(WHAT TO DO)
Give back an exact copy of the lines in the records below, from the line that has "by apply (read_block_at 3)." through the line that has "assert (Hom : ObjectMap.parse", and nothing besides.

[TASK DATA Boundary: Start]

Lemma read_block_at k b off : format_blocks p !! k = Some b → off = Z.of_nat k * 4096 →
  eval (Reader.read_at off 4096) r = Ok b.
Proof.
  intros Hk ->. rewrite cursor_read_at, Hdata. unfold format.
  by rewrite (get_range_block _ _ k b format_blocks_length Hk).
Qed.

Lemma read_contents i t j f : ts !! i = Some t → tfiles t !! j = Some f →
  let off := (content_at p i + blocks_of (take j (tfiles t))) * 4096 in
  get_range data off (off + zlen (fcontent f)) = Some (fcontent f).
Proof.
  intros Ht Hf off. pose proof (zlen_concat_blocks _ format_blocks_length) as Hl. rewrite length_format_blocks in Hl.
  destruct (contents_split (tfiles t) j f Hf) as (rest & Hc), (zlen_contents (take j (tfiles t))) as [Ht1 Ht2].
  destruct (zlen_contents (concat (tfiles <$> take i ts))) as [Hb1 Hb2]. pose proof (zlen_nonneg (fcontent f)).
  pose proof few_blocks. rewrite Hdata. unfold format.
  assert (Hsplit : concat (tfiles <$> ts) = concat (tfiles <$> take i ts) ++ tfiles t ++ concat (tfiles <$> drop (S i) ts)).
  { rewrite <- (take_drop_middle ts i t Ht) at 1. by rewrite fmap_app, concat_app. }
  rewrite Hsplit, !contents_app, Hc, <- !app_assoc. unfold off, content_at.
  rewrite !get_range_skip by lia. rewrite Hl, Hb1, Ht1. apply get_range_here; lia.
Qed.

(** *** The container *)

Lemma read_superblock off : off = 0 ∨ off = 4096 → eval (Reader.read_at off 4096) r = Ok superblock_block.
Proof. intros [->| ->]; [by apply (read_block_at 0)|by apply (read_block_at 1)]. Qed.

(** The ring of one slot holds the live superblock. *)
Lemma format_live : eval (resolve_live_checkpoint format_sb) r = Ok (LiveCheckpoint.mk 1 LIVE_XID []).
Proof.
  rewrite eval_resolve_live by (done || apply cursor_readable).
  assert (Hslot : slot_of r 1 4096 0 = Some superblock_block).
  { unfold slot_of, read_block. change (checked_mul (1 + 0) 4096) with (Some 4096).
    pose proof (proj2 (read_at_eof_Some _ _ _ _) (read_superblock 4096 (or_intror eq_refl))) as E.
    cbv iota. by rewrite E. }
  change (NxSuperblock.xp_desc_base format_sb) with 1. change (NxSuperblock.block_size format_sb) with 4096.
  change (NxSuperblock.xp_desc_blocks format_sb) with 1. change (seqZ 0 1) with [0]. cbn [fold_left].
  assert (Hbest : best (scan_block (1 + 0) superblock_block {| best := None; Checkpoint.checked := 0; last_magic := 0 |})
    = Some (LIVE_XID, 1)) by (vm_compute; reflexivity).
  assert (Hms : map_mappings LIVE_XID superblock_block = []) by (vm_compute; reflexivity).
  unfold scan_step. rewrite Hslot, Hbest. unfold ring_mappings. change (seqZ 0 1) with [0].
  cbn [fmap list_fmap]. by rewrite Hslot, Hms.
Qed.

Lemma container_tree : omap_tree 4096 r (Leaf 3 (mappings container_maps)).
Proof.
  apply omap_leaf_tree; [|done|vm_compute; discriminate|repeat constructor].
  by apply (read_block_at 3).
Qed.

Lemma format_volumes : eval (ApfsContainer.resolve_volumes format_sb) r = Ok [4].
Proof.
  pose proof container_tree as Ht.
  unfold ApfsContainer.resolve_volumes. change (block_size_ok _) with true. cbn [negb].
  rewrite eval_bind by solve_stable. change (NxSuperblock.block_size format_sb) with 4096.
  change (saturating_mul _ _) with 8192.
  rewrite (read_block_at 2 container_omap_block 8192) by reflexivity.
  rewrite bind_Ok, eval_bind by solve_stable. rewrite eval_lift.
  assert (Hom : ObjectMap.parse container_omap_block = Ok (format_om 3)) by (vm_compute; reflexivity).
  rewrite Hom, bind_Ok. change (NxSuperblock.fs_oids format_sb) with [1026]. change (NxSuperblock.xid format_sb) with LIVE_XID.
  rewrite (resolve_volumes_loop (format_om 3) LIVE_XID 4096 r _ [1026] [] Ht eq_refl). vm_compute. reflexivity.
Qed.

Lemma format_open_state : eval ApfsContainer.open_state r = Ok (format_sb, LiveCheckpoint.mk 1 LIVE_XID []).
Proof.
  assert (Hsb : NxSuperblock.parse superblock_block = Ok format_sb) by (vm_compute; reflexivity).
  rewrite (open_state_eval r _ _ (read_superblock 0 (or_introl eq_refl)) Hsb).
  assert (Hf : is_fusion format_sb = false) by reflexivity. rewrite Hf, format_live, bind_Ok. clear Hf.
  assert (Ha : saturating_mul (LiveCheckpoint.superblock_paddr (LiveCheckpoint.mk 1 LIVE_XID [])) (NxSuperblock.block_size format_sb)
    = 4096) by reflexivity.
  rewrite Ha. assert (Hb : NxSuperblock.block_size format_sb = 4096) by reflexivity.
  rewrite Hb, (read_superblock 4096 (or_intror eq_refl)), bind_Ok, Hsb, bind_Ok. reflexivity.
Qed.

(** The container opens on its live superblock, and the first volume is the one written. *)
Lemma format_first_volume : first_volume r live_volume 4096.
Proof.
  split; [reflexivity|]. destruct (ApfsContainer.open_state r) as [o r'] eqn:E.
  assert (o = Ok (format_sb, LiveCheckpoint.mk 1 LIVE_XID [])) as ->
    by (rewrite <- (eval_pair _ _ _ _ E); exact format_open_state).
  exists (ApfsContainer.mk r' format_sb 1 []), 4, [], live_block.
  split; [apply open_Ok; exists (LiveCheckpoint.mk 1 LIVE_XID []); split; [exact E|split; reflexivity]|].
  split; [reflexivity|]. split; [apply format_volumes|].
  split; [apply (read_block_at 4); reflexivity|vm_compute; reflexivity].
Qed.

(** *** The object map of the volume *)

Lemma raw_maps_in_range : Forall (λ m, in_u64 m.1.1 ∧ in_u64 m.1.2 ∧ in_u64 m.2) (snap_maps p ++ concat (imap (time_maps p) ts)).
Proof.
  pose proof few_blocks as Hf. pose proof before_nodes as Hb. pose proof (zlen_nonneg (snaps p)).
  apply Forall_app. split.
  - apply Forall_fmap, Forall_forall. intros j Hj%elem_of_seqZ. cbn [compose fst snd].
    unfold in_u64, SNAP_OID, LIVE_XID, snap_rest. lia.
  - apply Forall_concat, Forall_lookup. intros i l. rewrite list_lookup_imap. intros (t & Ht & ->)%fmap_Some.
    pose proof (xids_in_range i t Ht). destruct (nodes_at_time i t Ht).
    apply Forall_fmap, Forall_forall. intros j Hj%elem_of_seqZ. cbn [compose fst snd]. unfold in_u64, FS_OID. lia.
Qed.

[TASK DATA Boundary: End]

(EXERCISE RESULT)
  by apply (read_block_at 3).
Qed.

Lemma format_volumes : eval (ApfsContainer.resolve_volumes format_sb) r = Ok [4].
Proof.
  pose proof container_tree as Ht.
  unfold ApfsContainer.resolve_volumes. change (block_size_ok _) with true. cbn [negb].
  rewrite eval_bind by solve_stable. change (NxSuperblock.block_size format_sb) with 4096.
  change (saturating_mul _ _) with 8192.
  rewrite (read_block_at 2 container_omap_block 8192) by reflexivity.
  rewrite bind_Ok, eval_bind by solve_stable. rewrite eval_lift.
  assert (Hom : ObjectMap.parse container_omap_block = Ok (format_om 3)) by (vm_compute; reflexivity).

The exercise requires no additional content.